What is Trinity Rescue Kit 3.0?
January 29, 2006
A. I first discussed this tool in the FAQ "What's the Trinity Rescue Kit?" . A new version is now available here, and you can find more information at http://trinityhome.org/trk. This new version is still a Linux-based recovery tool for Windows, but it has several new features including:
Read/write support on NTFS drives. The command "mountallfs" gives you read-only access to NTFS drives. Using the command with the -f option gives you safe, fast write access to NTFS drives, but you can create only 10 files per subdirectory, so it's not an ideal solution if you have to do many copies. Mountallfs -c gives you full write access, but you need to add ntfs.sys and ntoskrnl.exe from Windows XP Service Pack 1a (SP1a) manually, as the Usage Howto section of the Web site explains.
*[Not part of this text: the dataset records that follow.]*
(** The struct types in a destination have tags without flags. *)
Definition compiles (d : dest) : Prop :=
  match dest_type d with
  | Some (TStruct fs) | Some (TSlice (TStruct fs)) | Some (TSlice (TPtr (TStruct fs))) =>
      exists sp, structSpecForType (TStruct fs) = Ret sp
  | _ => True
  end.

Definition scanned (d : dest) (r : go (dest * option scan_err)) : Prop :=
  exists d' err, r = Ret (d', err) /\ dest_type d' = dest_type d /\ dest_ok d'.

Lemma scanned_same d err : dest_ok d -> scanned d (Ret (d, err)).
Proof. intros Hd. by exists d, err. Qed.

Lemma assign_to_typed d i f : dest_ok d -> (forall t, d <> DNilPtr t) ->
  (forall t v, wf_type t -> has_type t v -> has_type t (f t v).1) -> scanned d (assign_to d i f).
Proof.
  intros Hd Hn Hf. destruct d as [|t|t v|]; [by apply scanned_same|by destruct (Hn t)| |by apply scanned_same].
  destruct Hd as [Hwf Hv]. pose proof (Hf t v Hwf Hv) as Hv'.
  destruct t; cbn [assign_to];
    destruct (f _ v) as [v' err]; eexists _, _; (split; [reflexivity|split; [reflexivity|by split]]).
Qed.

Lemma convertAssign_typed d s : dest_ok d -> scannable s d -> reply_ok s ->
  scanned d (convertAssign fzero ParseFloat d s).
Proof.
  intros Hd Hsc [Hb Hr]. assert (forall t, d <> DNilPtr t) as Hn by (by intros t ->).
  destruct s as [|s|s|n|p|r]; cbn [convertAssign]; [by apply scanned_same| |by apply scanned_same|..].
  - destruct d; [done|by apply scanned_same..].
  - apply assign_to_typed; [done..|]. intros t v Hwf Hv. by apply (convertAssignValue_typed t v (RInt n)).
  - apply assign_to_typed; [done..|]. intros t v Hwf Hv. by apply (convertAssignValue_typed t v (RBulk p)).
  - apply assign_to_typed; [done..|]. intros t v Hwf Hv.
    pose proof (convertAssignValues_typed t v r Hwf Hv Hr) as H.
    destruct t as [| | | | | |[]| | |]; try exact H. cbn. split; [|done]. apply Forall_fmap, Forall_true. done.
Qed.

Lemma scan_dests_typed src : forall ds, Forall dest_ok ds -> Forall reply_ok src ->
  (forall i s d, src !! i = Some s -> ds !! i = Some d -> scannable s d) ->
  exists ds' err, scan_dests fzero ParseFloat src ds = Ret (ds', err) /\
    dest_type <$> ds' = dest_type <$> ds /\ Forall dest_ok ds'.
Proof.
  induction src as [|s src IH]; intros [|d ds] Hds Hsrc Hsc; try by eexists _, _.
  pose proof Hds as [Hd Hds']%Forall_cons. apply Forall_cons in Hsrc as [Hs Hsrc]. cbn [scan_dests].
  destruct (convertAssign_typed d s Hd (Hsc 0%nat s d eq_refl eq_refl) Hs) as (d' & err & -> & Ht & Hd').
  cbn [go_bind]. destruct err as [err|].
  - eexists _, _. split; [done|]. rewrite !fmap_cons, Ht. split; [done|by constructor].
  - destruct (IH ds Hds' Hsrc (fun i => Hsc (S i))) as (ds2 & err & -> & Ht2 & Hds2). cbn [go_bind].
    eexists _, _. split; [done|]. rewrite !fmap_cons, Ht, Ht2. split; [done|by constructor].
Qed.

Lemma reply_bulk_ok src : Forall reply_ok src -> Forall bulk_ok src.
Proof. intros H. eapply Forall_impl; [exact H|]. by intros s []. Qed.

Lemma named_fields_in t sp names : spec_ok t sp -> forall fss, named_fields sp names = inl fss ->
  Forall (fun f => f ∈ l sp) fss.
Proof.
  intros Hsp. induction names as [|nm names IH]; intros fss; cbn; [by intros [= <-]|].
  rewrite (spec_map _ _ Hsp). destruct (last_named (l sp) nm) as [f|] eqn:E; [|done].
  destruct (named_fields sp names) as [fss'|]; [intros [= <-]|done]. constructor; [|auto].
  by apply last_named_in in E as [_ Hin].
Qed.

Lemma ScanSlice_typed src dst fieldNames : Forall reply_ok src -> dest_ok dst -> compiles dst ->
  scanned dst (ScanSlice fzero ParseFloat src dst fieldNames).
Proof.
  intros Hsrc Hd Hc. apply reply_bulk_ok in Hsrc. destruct dst as [|t|t v|]; try by apply scanned_same.
  destruct t as [| | | | | |e| | |]; try by apply scanned_same. destruct v as [| | | | | |vs spare| | |]; try by destruct Hd.
  cbn [ScanSlice]. set (isPtr := match e with TPtr (TStruct _) => true | _ => false end).
  set (t := match e with TPtr (TStruct fs) => TStruct fs | _ => e end).
  destruct Hd as [Hwf [Hvs Hspare]]. cbn in Hwf.
  assert (wf_type t) as Hwft by (subst t; destruct e as [| | | | | | |[]| |]; done).
  assert (forall fs, t = TStruct fs -> e = (if isPtr then TPtr t else t)) as He.
  { intros fs. subst t isPtr. destruct e as [| | | | | | |[]| |]; try done. }
  assert (forall fs, t = TStruct fs -> exists sp, structSpecForType (TStruct fs) = Ret sp) as Hspec.
  { intros fs. subst t. destruct e as [| | | | | | |[]| |]; try done; by intros [= <-]. }
  clearbody isPtr t. destruct t as [| | | | | | | | |fs];
    try (pose proof (ensureLen_typed e vs spare (length src) Hwf Hvs Hspare) as [H1 H2];
      destruct (ensureLen fzero e vs spare (length src)) as [vs1 sp1];
      pose proof (assign_elems_typed true e vs1 src Hwf H1 Hsrc);
      destruct (assign_elems ParseFloat true e vs1 src) as [vs2 err];
      by exists (DPtr (TSlice e) (VSlice vs2 sp1)), err).
  specialize (He fs eq_refl). destruct (Hspec fs eq_refl) as [sp Hsp].
  rewrite Hsp. cbn [go_bind]. apply structSpecForType_ok in Hsp.
  destruct (if 0 <? zlen fieldNames then named_fields sp fieldNames else inl (l sp)) as [fss|nm] eqn:Ef; [|by apply scanned_same].
  assert (Forall (fun f => f ∈ l sp) fss) as Hfss.
  { destruct (0 <? zlen fieldNames); [by eapply named_fields_in|]. injection Ef as <-. by apply Forall_forall. }
  destruct (zlen fss =? 0); [by apply scanned_same|]. destruct (negb _); [by apply scanned_same|].
  pose proof (ensureLen_typed e vs spare (Z.to_nat (zlen src / zlen fss)) Hwf Hvs Hspare) as [H1 H2].
  destruct (ensureLen fzero e vs spare _) as [vs1 sp1].
  destruct (scan_rows_typed fs sp Hwft Hsp isPtr e vs1 fss src He Hfss H1 Hsrc) as (vs2 & err & -> & Hvs2).
  by exists (DPtr (TSlice e) (VSlice vs2 sp1)), err.
Qed.

(** C32: scanning is type safe.  Whatever the replies are, [ScanStruct],
    [ScanStructByValue], [ScanSlice] and [Scan] return, also with an error, and
    leave in each destination a value of its type: integers in the range of
    their width, slices and structs of the declared elements.  No field path of
    a compiled description makes package reflect panic.  The struct types have
    tags without flags, and [Scan] gets no nil pointer and no nil for a status
    line. *)
Theorem scan_type_safe src names fieldNames dst ds :
  Forall reply_ok src -> dest_ok dst -> compiles dst -> Forall dest_ok ds ->
  (forall i s d, src !! i = Some s -> ds !! i = Some d -> scannable s d) ->
  scanned dst (ScanStruct ParseFloat src dst) /\
  scanned dst (ScanStructByValue ParseFloat src names dst) /\
  scanned dst (ScanSlice fzero ParseFloat src dst fieldNames) /\
  exists rest ds' err, Scan fzero ParseFloat src ds = Ret (rest, ds', err) /\
    dest_type <$> ds' = dest_type <$> ds /\ Forall dest_ok ds'.
Proof.
  intros Hsrc Hd Hc Hds Hsc. pose proof (reply_bulk_ok _ Hsrc) as Hb. split_and!.
  - destruct dst as [|t|t v|]; try by apply scanned_same. destruct t as [| | | | | | | | |fs]; try by apply scanned_same.
    destruct Hc as [sp Hsp], Hd as [Hwf Hv]. cbn [ScanStruct]. rewrite Hsp. cbn [go_bind].
    destruct (negb _); [by apply scanned_same|].
    destruct (scan_pairs_typed fs sp Hwf (structSpecForType_ok _ _ Hsp) src v Hv Hb) as (v' & err & -> & Hv').
    by exists (DPtr (TStruct fs) v'), err.
  - unfold ScanStructByValue. destruct (negb _); [by apply scanned_same|].
    destruct dst as [|t|t v|]; try by apply scanned_same. destruct t as [| | | | | | | | |fs]; try by apply scanned_same.
    destruct Hc as [sp Hsp], Hd as [Hwf Hv]. rewrite Hsp. cbn [go_bind].
    destruct (scan_names_typed fs sp Hwf (structSpecForType_ok _ _ Hsp) src names v Hv Hb) as (v' & err & -> & Hv').
    by exists (DPtr (TStruct fs) v'), err.
  - by apply ScanSlice_typed.
  - unfold Scan. destruct (_ <? _)%nat; [by eexists _, ds, _|].
    destruct (scan_dests_typed src ds Hds Hsrc Hsc) as (ds' & err & -> & Ht & Hds'). by eexists _, _, _.
Qed.
End Types.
Simple password resets via winpass
Offline virus scans with two different antivirus tools (F-prot and ClamAv)
Registry editing
Partition editing with qtparted
NTFS file undelete functionality
Lots of hardware support, from most network cards and disk controllers to USB storage
Fast boot times (less than 40 seconds)
Network NTFS cloning
Remote administration possible
Network environment preconfigurable at boot
Integrated Web browser (links)
All this functionality is from a bootable CD-ROM; no information is written to the physical disk. For example, you can use the Winpass shell script, which uses a GNU Windows registry editor called Chntpw, to reset Windows passwords without having to know Linux. The script searches for any available local Windows installations, asks which installation you want to reset the password for, then starts Chntpw, as the figure shows. I recommend that you download and burn the utility to a CD-ROM and practice using it. It's a valuable tool for any power user or administrator.